(WHAT NEEDS TO BE DONE):
Lines with the word "KeyError" in them are the ones to copy from the records.

Dataset entries:

○ ○ ○ ○

(** * The Stranger's Ledger: a reading tracker, verified against its description

    A shallow embedding of [app.py]: the record normaliser
    [_ensure_defaults], the admin login, the four tabs of the page with
    their write handlers, the library filter and the recommendation
    prompt builder, followed by the properties its description states.

    Modelling choices.
    - A record is a Python [dict] with string keys; it is a [gmap string
      pyval].  Field values are the JSON values the application itself
      writes: [None], booleans, integers, strings and lists.  Floats and
      nested objects are outside the model.
    - A Python [str] is a [string] whose characters are code points
      below 256.  On that range [strip], [lower], [int] and the order
      used by [sorted] are defined exactly as the interpreter computes
      them.
    - Raising is explicit: fallible code lives in the [exc] monad.
    - The clock and the UUID generator are read by the caller and passed
      in; the text-generation service is an oracle from prompts to
      outcomes.
    - The script runs once per interaction, caused by at most one
      button; what the widgets return is an input of the run.  Drawing
      the page between the modelled fragments writes nothing: it can
      only stop a run early. *)

From Stdlib Require Import ZArith String Ascii List Lia DecimalString.
From stdpp Require Import base option gmap strings list sorting fin_maps.

Local Open Scope string_scope.
Local Open Scope Z_scope.

(** ** Python values and exceptions *)

(** The values of a record's fields: those of JSON that the application
    writes.  A float and a nested object, which a file edited by hand
    can hold, are not values of this type; a statement about every
    [pyval] says nothing of them. *)
Inductive pyval : Type :=
| VNone
| VBool (b : bool)
| VInt (z : Z)
| VStr (s : string)
| VList (l : list pyval).

(** A Python [dict] with string keys: a book record, or the secrets. *)
Abbreviation dict := (gmap string pyval).

Inductive exn : Type :=
| KeyError (k : string)
| TypeError
| ValueError
| AttributeError
| StreamlitAPIException
| RerunException.

Inductive exc (A : Type) : Type :=
| Ok (a : A)
| Raise (e : exn).
Arguments Ok {A} a.
Arguments Raise {A} e.

#[global] Instance exc_ret : MRet exc := λ A a, Ok a.
#[global] Instance exc_bind : MBind exc := λ A B f m,
  match m with Ok a => f a | Raise e => Raise e end.
#[global] Instance exc_fmap : FMap exc := λ A B f m,
  match m with Ok a => Ok (f a) | Raise e => Raise e end.

(** [d[k]]: a missing key raises [KeyError]. *)
Definition getitem (d : dict) (k : string) : exc pyval :=
  match d !! k with Some v => Ok v | None => Raise (KeyError k) end.

(** [d.get(k, dflt)]. *)
Definition get_or (d : dict) (k : string) (dflt : pyval) : pyval :=
  default dflt (d !! k).

(** [d.get(k)]: [None] when the key is missing. *)
Definition get (d : dict) (k : string) : pyval := get_or d k VNone.

(** Truth value of an object, as [if], [or], [and] and [bool()] use it. *)
Definition truthy (v : pyval) : bool :=
  match v with
  | VNone => false
  | VBool b => b
  | VInt z => negb (z =? 0)
  | VStr s => negb (String.eqb s "")
  | VList l => match l with [] => false | _ => true end
  end.

(** [a or b]. *)
Definition py_or (a b : pyval) : pyval := if truthy a then a else b.

(** [v == s] for a string [s]: only an equal string compares equal. *)
Definition eq_str (v : pyval) (s : string) : bool :=
  match v with VStr t => String.eqb t s | _ => false end.

(** ** Strings *)

Definition code (c : ascii) : N := N_of_ascii c.

(** [str.isspace] on one character: the white space [strip] removes. *)
Definition is_space (c : ascii) : bool :=
  let n := code c in
  ((9 <=? n) && (n <=? 13) || (28 <=? n) && (n <=? 32)
   || (n =? 133) || (n =? 160))%N.

Fixpoint lstrip (s : string) : string :=
  match s with
  | EmptyString => EmptyString
  | String c r => if is_space c then lstrip r else s
  end.

Fixpoint rstrip (s : string) : string :=
  match s with
  | EmptyString => EmptyString
  | String c r =>
      match rstrip r with
      | EmptyString => if is_space c then EmptyString else String c EmptyString
      | r' => String c r'
      end
  end.

(** [s.strip()]. *)
Definition strip (s : string) : string := rstrip (lstrip s).

Definition lower_char (c : ascii) : ascii :=
  let n := code c in
  if ((65 <=? n) && (n <=? 90)
      || (192 <=? n) && (n <=? 222) && negb (n =? 215))%N
  then ascii_of_N (n + 32) else c.

(** [s.lower()]. *)
Fixpoint lower (s : string) : string :=
  match s with
  | EmptyString => EmptyString
  | String c r => String (lower_char c) (lower r)
  end.

(** [s.split(sep)] for a one-character separator. *)
Fixpoint split (sep : ascii) (s : string) : list string :=
  match s with
  | EmptyString => [EmptyString]
  | String c r =>
      if Ascii.eqb c sep then EmptyString :: split sep r
      else match split sep r with
           | h :: t => String c h :: t
           | [] => [String c EmptyString]
           end
  end.

Fixpoint starts_with (p s : string) : bool :=
  match p, s with
  | EmptyString, _ => true
  | String a p', String b s' => Ascii.eqb a b && starts_with p' s'
  | String _ _, EmptyString => false
  end.

(** [sub in s] on strings. *)
Fixpoint str_in (sub s : string) : bool :=
  starts_with sub s
  || match s with
     | EmptyString => false
     | String _ r => str_in sub r
     end.

Definition as_str (e : exn) (v : pyval) : exc string :=
  match v with VStr s => Ok s | _ => Raise e end.

(** Iterating a value: a list yields its items, a string its characters;
    nothing else in the model is iterable. *)
Definition py_iter (v : pyval) : exc (list pyval) :=
  match v with
  | VList l => Ok l
  | VStr s => Ok ((λ c, VStr (String c EmptyString)) <$> list_ascii_of_string s)
  | _ => Raise TypeError
  end.

(** [sep.join(v)]: every item has to be a string. *)
Definition join (sep : string) (v : pyval) : exc string :=
  items ← py_iter v;
  strs ← mapM (as_str TypeError) items;
  Ok (String.concat sep strs).

(** ** [int()] *)

(** White space [int] skips around a numeral. *)
Definition is_int_space (c : ascii) : bool :=
  let n := code c in
  ((9 <=? n) && (n <=? 13) || (n =? 32) || (n =? 133) || (n =? 160))%N.

Definition digit_of (c : ascii) : option Z :=
  let n := code c in
  if ((48 <=? n) && (n <=? 57))%N then Some (Z.of_N n - 48) else None.

Definition underscore : ascii := "_"%char.

(** Digits of a numeral, most significant first; a single underscore
    may separate two digits.  [after_digit] tells whether the previous
    character was a digit. *)
Fixpoint numeral_digits (after_digit : bool) (s : string) : option (list Z) :=
  match s with
  | EmptyString => if after_digit then Some [] else None
  | String c r =>
      match digit_of c with
      | Some d => cons d <$> numeral_digits true r
      | None =>
          if Ascii.eqb c underscore && after_digit then
            match r with
            | EmptyString => None
            | String c' _ =>
                match digit_of c' with
                | Some _ => numeral_digits false r
                | None => None
                end
            end
          else None
      end
  end.

Definition digits_value (ds : list Z) : Z :=
  fold_left (λ acc d, 10 * acc + d) ds 0.

(** The interpreter's default limit on the length of a decimal numeral. *)
Definition int_max_str_digits : nat := 4300.

Fixpoint int_lstrip (s : string) : string :=
  match s with
  | EmptyString => EmptyString
  | String c r => if is_int_space c then int_lstrip r else s
  end.

Fixpoint int_rstrip (s : string) : string :=
  match s with
  | EmptyString => EmptyString
  | String c r =>
      match int_rstrip r with
      | EmptyString => if is_int_space c then EmptyString else String c EmptyString
      | r' => String c r'
      end
  end.

(** [int(s)] for a string, base ten. *)
Definition int_of_str (s : string) : exc Z :=
  let body := int_rstrip (int_lstrip s) in
  let '(neg, num) :=
    match body with
    | String "-" r => (true, r)
    | String "+" r => (false, r)
    | _ => (false, body)
    end in
  match numeral_digits false num with
  | Some ds =>
      if decide (int_max_str_digits < length ds)%nat then Raise ValueError
      else Ok (if neg : bool then - digits_value ds else digits_value ds)
  | None => Raise ValueError
  end.

(** [int(v)]. *)
Definition py_int (v : pyval) : exc Z :=
  match v with
  | VInt z => Ok z
  | VBool b => Ok (if b then 1 else 0)
  | VStr s => int_of_str s
  | VNone | VList _ => Raise TypeError
  end.

(** ** The record normaliser *)

(** What [_ensure_defaults] reads from its environment: one UUID and the
    clock, twice. *)
Record stamp : Type := Stamp {
  fresh_id : string;
  now_created : string;
  now_updated : string
}.

Definition defaults (e : stamp) : dict :=
  <["id" := VStr (fresh_id e)]>
  (<["title" := VStr ""]>
  (<["author" := VStr ""]>
  (<["status" := VStr "to_read"]>
  (<["progress" := VInt 0]>
  (<["favorite" := VBool false]>
  (<["tags" := VList []]>
  (<["cover_path" := VNone]>
  (<["rating" := VNone]>
  (<["notes" := VStr ""]>
  (<["created_at" := VStr (now_created e)]>
  (<["updated_at" := VStr (now_updated e)]> ∅))))))))))).

Definition strip_of (v : pyval) : exc string := strip <$> as_str AttributeError v.

Definition nonempty (s : string) : bool := negb (String.eqb s "").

○ ○ ○ ○

(ANSWER FOR THE TASK):
| KeyError (k : string)
(** [d[k]]: a missing key raises [KeyError]. *)
  match d !! k with Some v => Ok v | None => Raise (KeyError k) end.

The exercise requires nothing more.